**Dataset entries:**
- - - -
(** * QLM: the arc language-model forward pass

    A shallow embedding of [src/deprecated/models/arc.py] (class
    [ArcLmModel]): the block attention mask, the position ids, the negative
    sampler, the construction of the arc inputs, the two-class arc scores
    and the arc targets.

    Tensors are nested lists that carry their shape, as a torch tensor
    does; torch operations that raise on a shape or index error return
    [option]. *)

From Stdlib Require Import ZArith List Bool Lia.
From Stdlib Require Import Floats.SpecFloat.
From stdpp Require Import base option list gmap.

Open Scope Z_scope.
Open Scope nat_scope.

(** ** Two-dimensional tensors *)

Record tensor (A : Type) : Type := Tensor {
  shape0 : nat;              (* size of dim 0 (rows, the batch) *)
  shape1 : nat;              (* size of dim 1 (columns, the sequence) *)
  data : list (list A)       (* row-major contents *)
}.
Arguments Tensor {A} _ _ _.
Arguments shape0 {A} _.
Arguments shape1 {A} _.
Arguments data {A} _.

(** The contents agree with the recorded shape. *)
Definition wf {A} (t : tensor A) : Prop :=
  length (data t) = shape0 t ∧ Forall (λ r, length r = shape1 t) (data t).

(** [t[i, j]], [None] outside the tensor. *)
Definition get {A} (t : tensor A) (i j : nat) : option A :=
  data t !! i ≫= λ r, r !! j.

(** Elementwise map ([-t], [t / 2], [t == v], [~t], a per-position layer). *)
Definition tmap {A B} (f : A → B) (t : tensor A) : tensor B :=
  Tensor (shape0 t) (shape1 t) (map (map f) (data t)).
- - - -
**Exercise prompt:** Returned text must match every record word for word.

**Exercise answer:**
(** * QLM: the arc language-model forward pass

    A shallow embedding of [src/deprecated/models/arc.py] (class
    [ArcLmModel]): the block attention mask, the position ids, the negative
    sampler, the construction of the arc inputs, the two-class arc scores
    and the arc targets.

    Tensors are nested lists that carry their shape, as a torch tensor
    does; torch operations that raise on a shape or index error return
    [option]. *)

From Stdlib Require Import ZArith List Bool Lia.
From Stdlib Require Import Floats.SpecFloat.
From stdpp Require Import base option list gmap.

Open Scope Z_scope.
Open Scope nat_scope.

(** ** Two-dimensional tensors *)

Record tensor (A : Type) : Type := Tensor {
  shape0 : nat;              (* size of dim 0 (rows, the batch) *)
  shape1 : nat;              (* size of dim 1 (columns, the sequence) *)
  data : list (list A)       (* row-major contents *)
}.
Arguments Tensor {A} _ _ _.
Arguments shape0 {A} _.
Arguments shape1 {A} _.
Arguments data {A} _.

(** The contents agree with the recorded shape. *)
Definition wf {A} (t : tensor A) : Prop :=
  length (data t) = shape0 t ∧ Forall (λ r, length r = shape1 t) (data t).

(** [t[i, j]], [None] outside the tensor. *)
Definition get {A} (t : tensor A) (i j : nat) : option A :=
  data t !! i ≫= λ r, r !! j.

(** Elementwise map ([-t], [t / 2], [t == v], [~t], a per-position layer). *)
Definition tmap {A B} (f : A → B) (t : tensor A) : tensor B :=
  Tensor (shape0 t) (shape1 t) (map (map f) (data t)).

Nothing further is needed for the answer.